Australia’s special day of celebration, 26th January, the date Aussies have branded Australia Day. For others a date for mourning. The Aboriginal and Torres Strait Islander People have heavily objected to Australian Day since it’s introduction. For those who do not understand why; 26th January is the date the Union Jack (the Flag of Great Britain) was planted in the ground, and Australian soil was proclaimed British Territory after the arrival of the First Fleet. For the Aboriginal and Torres Strait Islander People this date signifies the beginning of 200+ years of war, loss and hardships that can only be described as slavery by many who are still alive today
With all the discussions regarding racial discrimination lately, I have taken time to contemplate both sides of the story as they apply to me personally. Considering I am an Australian Aboriginal woman, and as much as I may wish to just close my heart to that “other side” of my ancestry; I should not! My hands were not responsible for what we know are atrocities. And although I grew up with family members who experienced some of these “atrocities”, my hands did not personally experience these either. Therefore I should not feel the guilt as I believe a child does not shoulder the errors of their forefathers. Yet I cannot escape the guilt or the other emotions that travel hand in hand with both sides of the Australian Story.

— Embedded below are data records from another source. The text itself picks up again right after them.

Definition low_level_input : MD (option (list (list Z))) :=
  rsr ← on_chip get_rx_rsr;
  if rsr <? 2 then mret None
  else
    macraw_lock;;
    hdr_buf ← on_chip (wiz_recv_data 2);
    _ ← macraw_recv_commit;
    let hdr := u16 (Z.lor (Z.shiftl (rd hdr_buf 0) 8) (rd hdr_buf 1)) in
    let framelen := u16 (hdr - 2) in
    if (framelen =? 0) || (MACRAW_MAX_FRAME <? framelen) then
      count inc_badhdr;; macraw_open_socket;; macraw_unlock;; mret None
    else
      p ← on_lwip (pbuf_alloc framelen);
      match p with
      | None =>
        count inc_nobuf;; chip_do (wiz_recv_ignore framelen);; _ ← macraw_recv_commit; macraw_unlock;; mret None
      | Some segs =>
        bufs ← recv_pbufs segs;
        _ ← macraw_recv_commit;
        macraw_unlock;;
        count (count_type (default [] (head bufs)) framelen);;
        mret (Some bufs)
      end.

(** [while (budget-- > 0)] *)
Fixpoint rx_burst (budget : nat) : MD unit :=
  match budget with
  | O => mret tt
  | S budget =>
    p ← low_level_input;
    match p with
    | None => mret tt
    | Some bufs =>
      ok ← on_lwip (netif_input bufs);
      (if negb ok then on_lwip (λ n, (tt, pbuf_free n)) else mret tt);;
      rx_burst budget
    end
  end.

(** one round of the loop, after [xSemaphoreTake] returned *)
Definition macraw_rx_turn : MD unit :=
  rsr ← on_chip get_rx_rsr;
  if rsr =? 0 then mret tt
  else
    rx_burst MACRAW_RX_BURST;;
    macraw_lock;;
    chip_do (set_ir Sn_IR_RECV);;
    rsr ← on_chip get_rx_rsr;
    (if negb (rsr =? 0) then sem_give else mret tt);;
    macraw_unlock.

(** [xSemaphoreTake] with its time limit: taken, or the 10 ms are over *)
Definition sem_take : MD unit :=
  modify (λ s, mk_drv (nif s) (chip s) (lwip s) (cnt s) (Z.max 0 (rx_sem s - 1)) (locked s)).

Fixpoint macraw_rx_task (rounds : nat) : MD unit :=
  match rounds with O => mret tt | S rounds => sem_take;; macraw_rx_turn;; macraw_rx_task rounds end.

(** [pending]: the line of the W5500 raised it *)
Definition EXTI1_IRQHandler (pending : bool) : MD unit := if pending then sem_give else mret tt.

(** wait for the socket: [None]: [polls] rounds were not enough *)
Fixpoint tx_ready (polls : nat) (t0 : Z) : MD (option bool) :=
  match polls with
  | O => mret None
  | S polls =>
    sr ← on_chip get_sr;
    if sr =? SOCK_MACRAW then mret (Some true)
    else
      t ← on_chip tick_count;
      if TX_TMO <? u32 (t - t0) then macraw_unlock;; mret (Some false)
      else macraw_unlock;; chip_do task_delay;; macraw_lock;; tx_ready polls t0
  end.

Fixpoint tx_wait (polls : nat) (t1 : Z) : MD (option bool) :=
  match polls with
  | O => mret None
  | S polls =>
    b ← on_chip get_cr;
    if negb (b =? 0) then
      t ← on_chip tick_count;
      if TX_TMO <? u32 (t - t1) then macraw_unlock;; mret (Some false) else tx_wait polls t1
    else mret (Some true)
  end.

Fixpoint send_chain (bufs : list (list Z)) : MD unit :=
  match bufs with [] => mret tt | b :: bufs => chip_do (wiz_send_data b);; send_chain bufs end.

Definition low_level_output (polls : nat) (p : list (list Z)) : MD (option tx_result) :=
  macraw_lock;;
  t0 ← on_chip tick_count;
  r ← tx_ready polls t0;
  match r with
  | None => mret None
  | Some false => mret (Some ERR_IF)
  | Some true =>
    send_chain p;;
    chip_do (set_cr Sn_CR_SEND);;
    t1 ← on_chip tick_count;
    r ← tx_wait polls t1;
    match r with
    | None => mret None
    | Some false => mret (Some ERR_TIMEOUT)
    | Some true =>
      ir ← on_chip get_ir;
      if negb (Z.land ir Sn_IR_SENDOK =? 0) then chip_do (set_ir Sn_IR_SENDOK);; macraw_unlock;; mret (Some ERR_OK)
      else if negb (Z.land ir Sn_IR_TIMEOUT =? 0) then chip_do (set_ir Sn_IR_TIMEOUT);; macraw_unlock;; mret (Some ERR_TIMEOUT)
      else macraw_unlock;; mret (Some ERR_OK)
    end
  end.

(** the two registers it returns are only logged *)
Definition low_level_init : MD (Z * Z) :=
  macraw_lock;;
  macraw_open_socket;;
  chip_do (set_simr 1);;
  sr ← on_chip get_sr;
  mr ← on_chip get_mr;
  macraw_unlock;;
  mret (sr, mr).

(** [IP4_ADDR]: network order in a little-endian word *)
Definition ip4_addr (a b c d : Z) : Z := Z.lor (Z.lor (Z.lor a (Z.shiftl b 8)) (Z.shiftl c 16)) (Z.shiftl d 24).

(** the gateway of the interface: .1 of the same network *)
Definition gw_of (ip32 : Z) : Z := Z.lor (Z.land ip32 0x00FFFFFF) (Z.shiftl 1 24).

Definition set_nif (f : netif → netif) : MD unit :=
  modify (λ s, mk_drv (f (nif s)) (chip s) (lwip s) (cnt s) (rx_sem s) (locked s)).

(** [o1] to [o4]: the address registers *)
Definition w5500_macraw_init (mac : list Z) (o1 o2 o3 o4 : Z) : MD bool :=
  modify (λ s, mk_drv (nif s) (chip s) (lwip s) (cnt s) 0 false);;
  let ip := ip4_addr (u8 o1) (u8 o2) (u8 o3) (u8 o4) in
  let gw := gw_of ip in
  let netmask := ip4_addr 255 255 255 0 in
  set_nif (λ i, mk_netif (nif_added i) (nif_up i) (nif_link i) mac (nif_ip i) (nif_mask i) (nif_gw i));;
  _ ← low_level_init;
  phy ← on_chip get_phycfgr;
  let link_now := negb (Z.land phy PHYCFGR_LNK_ON =? 0) in
  ok ← on_lwip (netif_add ip netmask gw);
  if ok : bool then
    set_nif (λ i, mk_netif true true link_now (hwaddr i) ip netmask gw);; mret true
  else mret false.

Definition w5500_macraw_link_up : MD bool := gets (λ s, nif_link (nif s)).

Definition w5500_macraw_get_mac : MD (option (list Z)) :=
  gets (λ s, if nif_added (nif s) then Some (hwaddr (nif s)) else None).

Definition set_link_flag (up : bool) (i : netif) : netif :=
  mk_netif (nif_added i) (nif_up i) up (hwaddr i) (nif_ip i) (nif_mask i) (nif_gw i).

Definition macraw_set_link_cb (up : bool) : MD unit :=
  cur ← w5500_macraw_link_up;
  if up && negb cur then set_nif (set_link_flag true)
  else if negb up && cur then set_nif (set_link_flag false)
  else mret tt.

Definition w5500_macraw_set_link (up : bool) : MD unit :=
  added ← gets (λ s, nif_added (nif s));
  if added : bool then macraw_set_link_cb up else mret tt.
End Driver.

Because my eyes cannot close to these injustices my feelings are amplified in January. Amplified because it seems my fellow citizens show a lack of empathy towards the pain celebrating, and discussing Australia Day creates. Because we chose this date to celebrate a special patriotic connection to each other. While simultaneously failing each other in recognition of the sacrifices and benefits, both parties have and still do bring to the table.
Drawing my own conclusions from discussions flying around social media, I will admit some of my opinions have changed forever, but not in the way I would have imagined! If someone asked me last month what I thought about changing the date, I would have instantly replied with a blunt explanation backing the call. Yet I have been forced to admit my own prejudices and ignorance within my views; after the frenzied replies to online comments challenging my opinions regarding Australia Day. I was forced to admit I feel the same way about other dates of mourning within Australian History and culture; namely Remembrance Day and ANZAC Day.
After contemplating these challenges of my opinions it is hard not to draw parallels between ANZAC Day and Australia Day. Especially as it seems to be a popular reason to undermine the call for changing the date.
I am by no means trying to say ANZAC Day should not be celebrated. It is an extremely important date for me, as it rightfully is for many Australian and New Zealanders. Without our ANZAC heroes, If things had been different I might not be here or have the freedom today to even write this!
However the biggest difference I personally draw from these two days, is the reverence applied to ANZAC Day that brings us together. Australian’s memorialize the sorrow and celebrate the freedoms saved by one aspect of our history. Ceremonies are conducted in recognition to commemorate the Australian ANZACs; who fought and paid the ultimate sacrifice for a country they never saw again. The speeches that recognise not only the support but also the losses of our fellow ANZAC heroes. Including the acknowledgements of these same impacts on those who were on the opposite side of our lines.
While those same principles of reverence have not been applied to a date that left a deep scar in our history books. A date that is of similar significance to many Australians. The date that changed everything for both sides. The date that signifies the conception of the Australian society as we know it today; the same society the ANZACs fought so hard to protect. The same date that to many means invasion. The same date that to many means genocide.
This deep scar that has been talked and argued about for decades, without successful resolutions agreed upon. Remove either parties involved in the Australian Story and our country wouldn’t be the multicultural community it is today. Nor would our fellow citizens know and understand the sacrifices nor benefits, both our ancestors have contributed to this beautiful land.
Now I ask, if our ANZAC Heroes are so highly regarded and have ceremonies held in their honor still to this day; why are similar ceremonies not practiced around Australia to commemorate the founding of the country we all love today?
Recognising the fallen Aboriginal ancestors? Commemorating the fallen English Settlers, Convicts & Soldiers? Bringing an aspect of recognition? Resolving at least some of the feelings of both sides to our historical story?
Ceremonies from both sides of our proud cultures provide platforms for all Australian voices to be heard equally. Finally achieving political correctness, with what should be one of the most highly regarded and celebrated days in Australian culture.